┏━━
(** The configured jitter is a zero, or a float of value at most one half. *)
Lemma jitter_value : JitterRatio c = S754_zero true \/ at_most (JitterRatio c) (sv 1 (-1)).
Proof using Hconfig Hjitter.
  unfold config_invalid in Hconfig. rewrite !orb_false_iff in Hconfig.
  destruct Hconfig as (((((((((((_ & Hneg) & Hhalf) & Hnan) & Hinf) & _) & _) & _) & _) & _) & _) & _).
  destruct (valid_cases _ Hjitter) as [H|[[s H]|[H|[(p & e & H)|(m & e & Hm)]]]];
    [congruence|by rewrite H in Hinf|by left|by rewrite H in Hneg|right].
  assert (Hh : is_float f_half (2 ^ 52) (-53)).
  { split; [vm_compute; done|]. split; [|lia]. split; [lia|]. split; [lia|by left]. }
  rewrite (fltb_value _ _ _ _ _ _ Hh Hm) in Hhalf. exists m, e. split; [apply Hm|]. split; [apply Hm|].
  assert (sv (2 ^ 52) (-53) = sv 1 (-1)) by (rewrite (sv_align 1 (-1) (-53)) by lia; done). lia.
Qed.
┗━━
All that is wanted is the set of lines from the one with "unfold config_invalid in" through the last line of the entries, both included, output exactly.

## Exercise output
  unfold config_invalid in Hconfig. rewrite !orb_false_iff in Hconfig.
  destruct Hconfig as (((((((((((_ & Hneg) & Hhalf) & Hnan) & Hinf) & _) & _) & _) & _) & _) & _) & _).
  destruct (valid_cases _ Hjitter) as [H|[[s H]|[H|[(p & e & H)|(m & e & Hm)]]]];
    [congruence|by rewrite H in Hinf|by left|by rewrite H in Hneg|right].
  assert (Hh : is_float f_half (2 ^ 52) (-53)).
  { split; [vm_compute; done|]. split; [|lia]. split; [lia|]. split; [lia|by left]. }
  rewrite (fltb_value _ _ _ _ _ _ Hh Hm) in Hhalf. exists m, e. split; [apply Hm|]. split; [apply Hm|].
  assert (sv (2 ^ 52) (-53) = sv 1 (-1)) by (rewrite (sv_align 1 (-1) (-53)) by lia; done). lia.
Qed.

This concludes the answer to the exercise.